Lead generation is often divided into two categories: inbound and outbound. Inbound attracts leads through a combination of tactics that typically center around social media and website advertising. Outbound refers to the act of finding prospects that could be interested in a particular product or service.

In this blog, we’ll focus on analytics related to outbound lead generation strategies.

Climbing the Analytics Maturity Ladder

To create successful lead generation strategies, companies need to analyze the data gathered from previous campaigns. Organizations that want to get more insights from their data will likely consider descriptive analytics as a starting point. Companies entering this phase typically operate on intuition, siloed data sources, and manual data entry. Maturing in this stage requires retiring disparate data sources, increasing data governance practices, and automating reporting. These practices increase data reliability and offer a better understanding of past performance.

Companies reach the next level, predictive analytics when they can leverage descriptive analytics to anticipate future performance.

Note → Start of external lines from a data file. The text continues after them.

(* ===== verification/Ledger.v ===== *)
(** * The ledger a block's execution implements

    [GetUpdateStatusTrie] of src/chain/blockchain.go works on encoded accounts in
    a Merkle trie.  This file states what it promises in terms of balances: a
    ledger maps every address to its balance ([Init_Balance] when it was never
    written), a transaction debits, credits, is refused, or becomes a bet of the
    Game2Earn book, and the bets whose target is the block being built are paid at
    its end.  The execution on tries is shown to refine it, panics included, and
    the ledger to conserve funds up to what leaves and enters the shard and what
    the settlement keeps. *)

From S2P Require Import Prelude Params Utils Interfaces Core Instances.
From S2P Require Import TxPool Storage G2E BlockChain.

(** Two results related by [R], panicking for the same reason. *)
Definition outcome_rel {A B} (R : A → B → Prop) (m : outcome A) (n : outcome B) : Prop :=
  match m, n with
  | Ret a, Ret b => R a b
  | Panic w, Panic w' => w = w'
  | _, _ => False
  end.

(** ** The specification *)
Definition ledger : Type := Address → Z.

Definition credit (l : ledger) (a : Address) (v : Z) : ledger :=
  λ b, if decide (b = a) then l b + v else l b.

(** Balances, number of modifications and bets. *)
Record lstate := mkL { l_bal : ledger; l_cnt : Z; l_book : G2EBook }.

Section Spec.
Context {PR : Params} {BS : BitSetOps} {G : GobOps} {BO : BoltOps} {T : TrieOps}.

(** The bet's target is inside the closing window. *)
Definition bet_closed (bc : BlockChain) (tx : Transaction) : bool :=
  Height tx <? u64 (Number (tip bc) + u64 G2E_Beta).

Definition ledger_credit (bc : BlockChain) (s : lstate) (tx : Transaction) :
    outcome lstate :=
  inR ← handles bc (Recipient tx) tx;
  Ret (if inR : bool
       then mkL (credit (l_bal s) (Recipient tx) (Value tx)) (l_cnt s + 1) (l_book s)
       else s).
(** A chain of one block on top of the genesis block. *)
Lemma TxProofGenerate_newest_witness :
  ∃ bc : @BlockChain SetBits MapBolt MapTrie,
    stored_path (bc_Storage bc) (Z.to_nat (Number (tip bc))) (b_Hash (CurrentBlock bc))
      [proof_block] ∧
    TxProofGenerate bc "0x000000040x00000008" =
      match block_of "0x000000040x00000008" [proof_block] with
      | Some b => TxProofGenerateOnTheBlock "0x000000040x00000008" b
      | None => Ret (not_found "0x000000040x00000008" "cannot find this tx")
      end.
Proof.
  destruct (AddBlock_reads sample_storage proof_block sample_storage_ok)
    as (s & _ & _ & _ & Hg & _).
  { split; [split; [discriminate|vm_compute; discriminate]|].
    split; [vm_compute; discriminate|]. split; [vm_compute; discriminate|].
    apply (bool_decide_unpack _). vm_compute. exact I. }
  exists (set_tip (sample_chain sample_book []) proof_block s).
  match goal with |- ?H ∧ _ => assert H as Hp end.
  { apply path_cons; [|apply path_nil]. cbn [bc_Storage set_tip CurrentBlock].
    rewrite Hg. rewrite decide_True by reflexivity. reflexivity. }
  split; [exact Hp|]. apply TxProofGenerate_newest; [exact Hp|].
  apply Forall_cons. split; [exact proof_block_consistent|apply Forall_nil, I].
Defined.
Inductive pstep : sys → sys → Prop :=
| step_receive p ts ths hs nowMs msg p' t :
    handleMessage nowMs msg p = Ret (p', t) →
    pstep (mkSys p ts ths hs) (mkSys p' (ts ++ option_list t) ths hs)
| step_start p ts1 t ts2 ths hs th :
    start t p = Ret (Some th) →
    pstep (mkSys p (ts1 ++ t :: ts2) ths hs) (mkSys p (ts1 ++ ts2) (th :: ths) hs)
| step_outside p ts1 ty c ts2 ths hs clock p' b :
    HandleMessageOutsidePBFT clock ty c p = Ret (p', b) →
    pstep (mkSys p (ts1 ++ go_Outside ty c :: ts2) ths hs) (mkSys p' (ts1 ++ ts2) ths hs)
| step_run p ts ths1 th ths2 hs now nowMs p' :
    thread_waits th p = false → run now nowMs th p = Ret (Some p') →
    pstep (mkSys p ts (ths1 ++ th :: ths2) hs)
          (mkSys p' ts (ths1 ++ ths2) (hs ++ executed th p))
| step_propose p ts ths hs now p' :
    propose now p = Ret (Some p') → pstep (mkSys p ts ths hs) (mkSys p' ts ths hs)
| step_timer p ts ths hs nowMs p' :
    check_view_change nowMs p = Ret p' → pstep (mkSys p ts ths hs) (mkSys p' ts ths hs).

(** The node before its first message. *)
Definition fresh_node p : Prop :=
  cntPrepareConfirm p = ∅ ∧ cntCommitConfirm p = ∅ ∧ isCommitBordcast p = ∅ ∧ isReply p = ∅ ∧
  0 < next_ptr p.

(** ** The invariant of the votes *)
Definition ptrs_ok (m : gmap bytes (gset Z)) (n : Z) : Prop :=
  ∀ d a, a ∈ votes_of m d → 0 ≤ a < n.

Definition vote_inv p (hs : list bytes) : Prop :=
  0 < next_ptr p ∧
  ptrs_ok (cntPrepareConfirm p) (next_ptr p) ∧ ptrs_ok (cntCommitConfirm p) (next_ptr p) ∧
  (∀ d, flag_of (isCommitBordcast p) d = true → quorum p ≤ prepare_count d p) ∧
  (∀ d, d ∈ hs → flag_of (isReply p) d = true ∧ quorum p ≤ commit_count d p) ∧
  NoDup hs.

(** The invariant only depends on votes and flags. *)
Lemma vote_inv_same p p' hs : same_votes p p' → vote_inv p hs → vote_inv p' hs.
Proof.
  intros (H1 & H2 & H3 & H4 & H5 & H6 & H7). unfold vote_inv, quorum, prepare_count, commit_count.
  by rewrite H1, H2, H3, H4, H5, H7.
Qed.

Companies have been trying to predict how they will perform based on external factors and past performance for ages, but it has become easier to quickly compare past performance data with external variables.

However, making a good prediction doesn’t mean making a good decision. Predicting typically means finding a quantity of something as a function of another variable based on collected data. Once a prediction is made, a company typically makes a decision based on evidence from descriptive and predictive data sources. A good decision requires consideration of facts and data against irrational or unknown aspects of a system.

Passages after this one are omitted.